THE EIGHT ESSAYS before us approach the topic of genre by considering specific examples of genderizing 2 practices. They are less concerned with theory than with the uses and misuses to which the notion of genre can be put, the procedures or operations by which things are genderized, and the social value attached to the notion of genre-propriety. They recognize that cultural and social genres belong to culture and not to nature, that cultural genres do not represented genetically related classes of phenomena, that they are constructed for identifiable reasons and to serve specific purposes, and that genre systems can be used for destructive as well as for constructive purposes. So, genre is both "unnatural" and dangerous.

And so too, apparently, are discourses about genre, its nature, uses, and history. Thomas Pavel warns against dogmatic, nominalist, and skeptical approaches to the problem of genre. He advises "detailed attention to the interplay between abstract categories and the originality of their instantiation" (202) as the best way of proceeding in the study of genres. Everyone recognizes, he tells us, that while genres are unstable and potentially constraining, they are also unavoidable and indispensable for both creation and criticism. "Genre is a crucial interpretive tool because it is a crucial artistic tool in the first place" (202). He goes on, however, to distinguish between "strictly formal" genres (such as the sonnet) and what might be called practical genres (such as the tragedy) which are characterized more by thematic content than by form.

Practical genres, such as the tragedy, arise out of attempts to fulfill some culturally authorized task—such as answering the question, what is the meaning of suffering?—which admits of a wide range of treatments and possible solutions and consequently generates variations within the genre in question. Of course, the sonnet could also be characterized as a solution to some socially authorized task or question (a question such as, how can I express effectively the number of different ways I love thee?) and generates a number of variants, all meeting the minimal formal requirement of fourteen lines, over the course of its development. But Pavel's point is that the fourteen line requirement is a [End Page 367] minimal definition for any poem wishing to qualify as a sonnet; the fourteen-line requirement is therefore more of a technical than a substantive challenge for any poet choosing to use it to express anything whatsoever. But a sonnet's content is not bound by genre restraints, any more than is that of the tragedy. And if a poet wrote an eighteen line poem and decided to call it a sonnet, the burden would be on her to prove that this change in genre usage was justified by the results obtained. Genre rules are conventional, Pavel tells us, but this does not mean that they can be changed easily or should be tampered with without good reason. Conventions undergo changes but slowly and in unforeseen ways. And so do genres. This is why it is best to study them historically rather than scientifically.

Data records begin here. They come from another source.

(* ===== verification/RelaySteps.v ===== *)
(** * client.cpp: the players, and how the coroutines take turns

    A player's coroutine switches in [st_usleep] and inside [writev], whenever the kernel does not take all at once.  Its
    payload vector points into [audio_video_buffer], which the publisher clears and fills again: every change of the
    string gives up the pointers into it, so a pointer carries the [version] of the string it was made from, and a use of an
    old one is undefined.  [run] is what a player does from one switch to the next; [step] interleaves the runs. *)

From stdpp Require Import base list gmap sets.
From Stdlib Require Import Lia ZArith.
From S2P Require Import Prelude.
From S2P Require Import Bytes.
From S2P Require Import Util.
From S2P Require Import StApi.
From S2P Require Import StIo.
From S2P Require Import State.
From S2P Require Import IoBuffer.
From S2P Require Import IoSocket.
From S2P Require Import Emit.
From S2P Require Import Header.
From S2P Require Import Amf.
From S2P Require Import Chunk.
From S2P Require Import Relay.

Local Open Scope Z_scope.

(** ** The state *)
(** A vector of [iov]: bytes of the player's own, or [len] bytes at [data() + off] of a version of the buffer. *)
Inductive vec := Own (bs : list byte) | Shared (at_version : nat) (off len : Z).

(** Without the first [n] bytes. *)
Definition vec_drop (n : nat) (v : vec) : vec :=
  match v with Own bs => Own (drop n bs) | Shared g off len => Shared g (off + Z.of_nat n) (len - Z.of_nat n) end.

Definition vec_len (v : vec) : nat := match v with Own bs => length bs | Shared _ _ len => Z.to_nat len end.

(** The vectors from byte [n] on, as [iov_from] of StIo.v. *)
Fixpoint vec_from (n : nat) (iov : list vec) : list vec :=
  match iov with
  | [] => []
  | v :: iov => if (vec_len v <=? n)%nat then vec_from (n - vec_len v) iov else vec_drop n v :: iov
  end.

(** [consumers] maps a player to a null pointer or to [data()] of a version; both loops use the entry
    [consumers.begin()] only. *)
Record shared := Shared_state { globals : world ksock; version : nat; consumers : gmap Z (option nat) }.

Definition with_globals v (sh : shared) := Shared_state v (version sh) (consumers sh).
Definition with_consumers v (sh : shared) := Shared_state (globals sh) (version sh) v.

(** Where a player is: before the test of the pointer; in [st_netfd_poll] of a [writev] of [nbyte] bytes of which
    [rem] is left, with the locals [pos] and [totol_payload_send]; or it has returned. *)
Inductive where_at :=
| At_top
| In_writev (pos : nat * Z) (sent nbyte : Z) (rem : list vec)
| Returned.

(** What the kernel does with a [writev]: all, a part and then the caller waits, or an error. *)
Inductive wrote := Wrote_all | Wrote (n : nat) | Wrote_error.

Fixpoint write_now (fuel : nat) (bss : list (list byte)) : M ksock wrote :=
  match fuel with
  | O => lift Hang
  | S fuel =>
      r <- sys_writev bss ;;
      match r with
      | inl n => ret (if (n =? length (concat bss))%nat then Wrote_all else Wrote n)
      | inr EINTR => write_now fuel bss
      | inr EAGAIN => ret (Wrote 0)
      | inr EOTHER => ret Wrote_error
      end
  end.

Section players.
(** The order of an [unordered_map] is not specified: [begin] gives the first key of a set of keys. *)
Variable begin : gset Z → option Z.

Definition first_pointer (c : gmap Z (option nat)) : option (option nat) :=
  match begin (dom c) with Some k => Some (default None (c !! k)) | None => None end.

(** [consumers.begin()->second = v;] *)
Definition point_first (v : option nat) (c : gmap Z (option nat)) : gmap Z (option nat) :=
  match begin (dom c) with Some k => <[k := v]> c | None => c end.

(** A player and what it shares. *)
Definition view : Type := shared * ksock.

Definition on_globals {A : Type} (c : M (world ksock) A) : M view A := λ v,
  let '(o, w) := c (globals v.1) in (o, (with_globals w v.1, v.2)).
Definition on_conn {A : Type} (c : M ksock A) : M view A := λ v,
  let '(o, k) := c v.2 in (o, (v.1, k)).

(** [csid_header[curr_csid]] *)
Definition current : M view Message_Header := on_globals (λ w, csid_header_at (curr_csid w) w).

(** [consumers.begin()->second] where the code adds to it: nothing is said about a null pointer then. *)
Definition second : M view nat := λ v,
  match first_pointer (consumers v.1) with Some (Some g) => (Ok g, v) | _ => (Undef, v) end.

(** The bytes of a vector. *)
Definition fetch (sh : shared) (x : vec) : outcome (list byte) :=
  match x with
  | Own bs => Ok bs
  | Shared g off len => if (g =? version sh)%nat then slice (audio_video_buffer (globals sh)) off len else Undef
  end.

Fixpoint fetch_all (iov : list vec) : M view (list (list byte)) :=
  match iov with
  | [] => ret []
  | x :: iov => v <- gets id ;; bs <- lift (fetch v.1 x) ;; bss <- fetch_all iov ;; ret (bs :: bss)
  end.

(** The system calls of [writev] up to the first that leaves something. *)
Definition write_vecs (iov : list vec) : M view (wrote * nat) :=
  bss <- fetch_all iov ;;
  v <- gets id ;;
  r <- on_conn (write_now (wr_fuel v.2) bss) ;;
  ret (r, length (concat bss)).

(** [pos] against the pointer of the message: pointers into different strings are not compared. *)
Definition same_version (g : nat) (pos : nat * Z) : M view unit := if (g =? pos.1)%nat then ret tt else lift Undef.

Definition min_len (left n : Z) : Z := if left <? n then left else n.

(** After [writev] has returned [nwrite]: [totol_payload_send], [pos] and [iov[1].iov_len]. *)
Definition advance (n : Z) (pos : nat * Z) (sent nwrite : Z) : M view ((nat * Z) * Z * Z) :=
  g <- second ;;
  same_version g pos ;;
  h <- current ;;
  let sent := sent + (nwrite - (if pos.2 =? header_length h then 12 else 1)) in
  ret ((g, header_length h + sent), sent, min_len (message_length h - sent) n).

(** The loop over the chunks; [n] is the chunk size of the client. *)
Fixpoint chunks (fuel : nat) (n : Z) (pos : nat * Z) (sent len : Z) : M view where_at :=
  match fuel with
  | O => lift Hang
  | S fuel =>
      g <- second ;;
      same_version g pos ;;
      v <- gets id ;;
      if pos.2 <? Z.of_nat (length (audio_video_buffer (globals v.1))) then
        h <- current ;;
        let iov0 := if pos.2 =? header_length h then relay_header h else [header_fmt3 (send_csid (message_type h))] in
        let iov := [Own iov0; Shared pos.1 pos.2 len] in
        '(r, nbyte) <- write_vecs iov ;;
        match r with
        | Wrote_error => ret Returned
        | Wrote k => ret (In_writev pos sent (Z.of_nat nbyte) (vec_from k iov))
        | Wrote_all =>
            '(pos, sent, len) <- advance n pos sent (Z.of_nat nbyte) ;;
            chunks fuel n pos sent len
        end
      else
        modify (λ v : view, (with_consumers (point_first None (consumers v.1)) v.1, v.2)) ;;
        ret At_top
  end.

Pavel's approach to the problem of genre is commonsensical and descriptive-analytical rather than synthetic and theoretical. He is not coming at genre from the standpoint of a large theory of literature, but proceeds practically and historically, which is to say, by considering individual cases and telling stories about what happened to the idea of genre in different times and places. He is against both idealism and what he calls anti-idealism (by which I presume he means "materialism") because both proceed from some a priori premise and deduce what should be the case with genre rather than look at what is or has been the case in practice. Pavel does not see anything wrong with theory, as long as it is modest, applied judiciously, and does not harden into dogma. He thinks that if we could "see genre as a set of good recipes, or good habits of the trade, oriented towards the...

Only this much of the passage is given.